Publicado em 04 de Novembro de 2016

Crise faz número de homicídios aumentar

Governo não incrementou investimentos em defesa social

O orçamento da segurança de Pernambuco em 2015 – primeiro ano da gestão Paulo Câmara (PSB) – não teve qualquer aumento com relação a 2014. Pior: houve uma redução de 2,3% nos R$ 2,1 bilhões gastos pela Secretaria de Defesa Social (SDS), o que equivale a R$ 50 milhões. Sem investimento na estrutura das polícias, o Estado amargou um acréscimo de 12,4% nos índices de homicídios no ano passado.

Os dados são do Anuário Brasileiro de Segurança Pública de 2016, publicado ontem pelo Fórum Brasileiro de Segurança Pública (FBSP). O documento é um apanhado nacional de vários indicadores do segmento no ano de 2015. 

Em termos percentuais, Pernambuco só ficou atrás de Sergipe e Amazonas, cujos acréscimos no número de assassinatos foram de 19% e 18,9%, respectivamente. Cenário que fica pior quando se nota que Estados com histórico de violência letal como Alagoas e Rio de Janeiro tiveram reduções respectivas de 19,9% e 15,1% nos homicídios. 

Em números absolutos, Pernambuco fica com o sétimo lugar entre os que mais tiveram mortes violentas no País em 2015. Uma tendência que deve piorar ao final deste ano, pois os 3.149 assassinatos ocorridos entre janeiro e setembro superam em 12,1% as 2.807 mortes do mesmo período do ano passado 2015.

A taxa de homicídios por grupo de 100 mil habitantes do Estado também não é boa.
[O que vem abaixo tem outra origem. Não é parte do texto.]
(* ===== verification/Read.v ===== *)
(** * Value reads

    Models the read side of [src/src/cache/read.rs], with its data from
    [src/src/cache.rs]: the L1 read, the budgeted L2 read, hydration and the
    read-only lookup. Each is a program over [Worker.Call]. The lookup that
    precedes an origin, the origin's work and the fallbacks are [Origin.v]'s. *)
From Stdlib Require Init.Byte.
From S2P Require Import Prelude Time Calls Circuit Options Entry Tags Backplane Cancellation.
From S2P Require Import Invalidation Storage Lanes Wire Lease Recovery Worker.
Open Scope prog_scope.

(** ** Data *)
Section data.
Context {V : Type}.

Inductive L1Read := L1_Fresh (e : Entry V) | L1_Stale (e : Entry V) | L1_Miss.
Inductive HydrationFence := HF_Stable (fence : Fences.Fence) (observed : option (Entry V)) | HF_ConcurrentMutation.
Record DistributedLookup := mkLookup {
  lookup_entry : Entry V; hydration : HydrationFence; observed_at : Timestamp }.
Inductive ReadStale := RS_Memory (e : Entry V) | RS_Distributed (e : Entry V).
Definition stale_entry (s : ReadStale) : Entry V :=
  match s with RS_Memory e | RS_Distributed e => e end.
Definition into_parts (s : ReadStale) : Entry V * CacheLevel :=
  match s with RS_Memory e => (e, CL_Memory) | RS_Distributed e => (e, CL_Distributed) end.
Definition newer_of (existing : option (Entry V)) (candidate : Entry V) : Entry V :=
  match existing with
  | Some existing =>
      if created (Entry.meta candidate) <=? created (Entry.meta existing) then existing else candidate
  | None => candidate
  end.
End data.
Arguments L1Read : clear implicits.
Arguments HydrationFence : clear implicits.
Arguments DistributedLookup : clear implicits.
Arguments ReadStale : clear implicits.

Inductive HydrationOutcome := HO_Evaluated (admission : MemoryAdmission) | HO_Skipped (reason : SkipReason).
Inductive FallbackAvailability := FA_Available | FA_Unavailable.
Definition is_available (f : FallbackAvailability) : bool :=
  match f with FA_Available => true | FA_Unavailable => false end.
Definition fallback_of {A} (o : option A) : FallbackAvailability :=
  match o with Some _ => FA_Available | None => FA_Unavailable end.
Inductive HitKind := HK_Fresh | HK_Stale.
Definition is_stale (k : HitKind) : bool := match k with HK_Fresh => false | HK_Stale => true end.
Definition hit_outcome (k : HitKind) : OperationOutcome :=
  match k with HK_Fresh => OO_Hit | HK_Stale => OO_StaleHit end.

(** [L2ReadPolicy::rethrow]. *)
Definition rethrow (options : EntryOptions) (e : CacheError) : bool :=
  match e with
  | CE_Serialization | CE_Deserialization | CE_Codec _ => EntryOptions.rethrow_serialization_exceptions options
  | CE_Config _ | CE_Clone _ | CE_Tag _ | CE_OperationCancelled _ | CE_FactoryCancelled _ => true
  | _ => EntryOptions.rethrow_distributed_exceptions options
  end.

Section read.
Context {V : Type} (inner : Inner).
Local Abbreviation prog := (prog (answer (V := V))).
Local Abbreviation action A := (prog (result CacheError A)).
Local Abbreviation ask c := (call (ans := answer (V := V)) c).
Local Abbreviation Entry := (Entry V).
(* ===== verification/Commit.v ===== *)
(** * What a commit did, as its record tells it

    The theory of [Write.v]: what each stage of a mutation answers against what
    its accesses show, the order of the stages, and the theorems about receipts,
    publication, lost leases and guards. *)
From Stdlib Require Init.Byte.
From S2P Require Import Prelude Time Calls Circuit Options Entry Tags Backplane Cancellation.
From S2P Require Import Invalidation Storage Lanes Wire Lease Recovery Worker Write.
Open Scope prog_scope.
(** ** The record of the providers *)
Section stages.
Context {V : Type} (ci : Inner).
Implicit Types (h l : history V) (e : CacheError).

(** The provider acknowledged the mutation. *)
Definition applied l (key : string) (data : DataMutation) : Prop :=
  ∃ ttl, match data with
  | DM_Set bytes _ | DM_Expire bytes _ =>
      Ev (C_BackendSet (l2_key ci key) bytes ttl) (Ok tt) ∈ l
      ∨ ∃ proved, Ev (C_WriteWithLease (l2_key ci key) (LM_Set bytes ttl) proved) (Ok Committed) ∈ l
  | DM_Remove =>
      Ev (C_BackendRemove (l2_key ci key)) (Ok tt) ∈ l
      ∨ ∃ proved, Ev (C_WriteWithLease (l2_key ci key) LM_Remove proved) (Ok Committed) ∈ l
  end.
(** The breaker answered that it is open. *)
Definition broken l (c : CircuitComponent) : Prop := ∃ now until, Ev (C_CircuitCheck c now) (Open until) ∈ l.
(** The write failed for [cause]: its breaker was open, the lease could not be
    proved, or the provider answered so. *)
Definition write_failed l (key : string) (data : DataMutation) (cause : CacheError) : Prop :=
  cause = CE_CircuitOpen CC_Distributed ∧ broken l CC_Distributed ∨
  (∃ lease le, cause = CE_Lease le ∧ Ev (C_LeaseProof lease) (Err le) ∈ l) ∨
  ∃ ttl, match data with
  | DM_Set bytes _ | DM_Expire bytes _ =>
      Ev (C_BackendSet (l2_key ci key) bytes ttl) (Err cause) ∈ l
      ∨ ∃ proved, Ev (C_WriteWithLease (l2_key ci key) (LM_Set bytes ttl) proved) (Err cause) ∈ l
  | DM_Remove =>
      Ev (C_BackendRemove (l2_key ci key)) (Err cause) ∈ l
      ∨ ∃ proved, Ev (C_WriteWithLease (l2_key ci key) LM_Remove proved) (Err cause) ∈ l
  end.
(** The message was not sent for [cause]. *)
Definition unpublished l (command : BackplaneCommand) (cause : CacheError) : Prop :=
  cause = CE_CircuitOpen CC_Backplane ∧ broken l CC_Backplane ∨ Ev (C_Publish command) (Err cause) ∈ l.
(** Its lifetime was over when its turn came. *)
Definition outlived l (data : DataMutation) : Prop :=
  ∃ now ttl, Ev C_Now now ∈ l ∧ remaining_ttl data now = Some ttl ∧ is_zero ttl = true.
(** The recovery journal accepted work for the key. *)
Definition queued_in l (key : string) : Prop :=
  ∃ item data fence outcome, item_key item = key ∧ is_queued outcome = true ∧
    Ev (C_Enqueue (RW_Data item data) fence) (Ok outcome) ∈ l.
(** The memory store admitted the entry, or refused it. *)
Definition inserted l (key : string) (e : Entry V) (admission : MemoryAdmission) : Prop :=
  ∃ now, Ev (C_InsertAt key e now) (Ok admission) ∈ l.
(** A fenced write found its lease lost. *)
Definition is_lost (ev : event (answer (V := V))) : bool :=
  match ev_call ev as c return answer c → bool with
  | C_WriteWithLease _ _ _ => λ x, match x with Ok LeaseLost => true | _ => false end
  | _ => λ _, false
  end (ev_answer ev).
Definition lost l : Prop := existsb is_lost l = true.
(** No access to the memory store, the backplane or the recovery journal. *)
Definition invisible l : Prop :=
  Forall (λ ev, kind (ev_call ev) ∉ [K_MemoryWrite; K_Publish; K_Recovery]) l.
São 40,1 mortes, o que coloca Pernambuco em sexto lugar no Brasil (o líder Sergipe tem um índice de 55,4). Para se ter uma ideia, o valor considerado tolerável pela Organização das Nações Unidas (ONU) é de 10 homicídios por grupo de 100 mil pessoas. No Brasil, apenas São Paulo (9,8) bateu essa meta em 2015.

Os roubos a bancos praticamente dobraram no território pernambucano em 2015, em comparação com o ano anterior. Foram 20 casos em 2014 e 38 no ano seguinte, de acordo com a publicação do FBSP. O número de armas apreendidas pela polícia foi 24,1% menor na comparação entre os dois anos. Mas também houve reduções. Os casos de estupro, por exemplo, caíram 17,9%. Os roubos de carga, que somaram 282 em 2014, foram reduzidos a 150 no ano passado. 

Foram pouco mais de 58 mil assassinatos registrados no Brasil em 2015. Números que, na opinião do Fórum poderiam ser menores se houvesse uma política nacional de redução de homicídios. “As boas iniciativas nesse sentido são sempre estaduais. O governo federal não prioriza a questão. Tanto que 81% do orçamento do Ministério da Justiça (MJ) é gasto apenas para custeio das Polícias Federal e Rodoviária Federal, que são úteis em suas atribuições, mas pouco fazem para a redução de assassinatos”, diz Eduardo Machado, secretário-executivo de Segurança Urbana da Prefeitura do Recife e integrante do FBSP. Apenas 3% dos recursos do MJ vão para o Fundo Nacional de Segurança Pública, que poderia incrementar investimentos nos Estados.

SDS

Em nota, a SDS reconhece que os números de homicídios no Estado estão acima do aceitável. “As estatísticas são um reflexo da grave crise econômica que afetou, especialmente, nossa região”. A entidade explica que tomou medidas estruturantes, como o reforço na investigação de homicídios, o aumento do efetivo policial (com servidores que estavam em funções administrativas) e que promete “dar resposta aos anseios da sociedade”.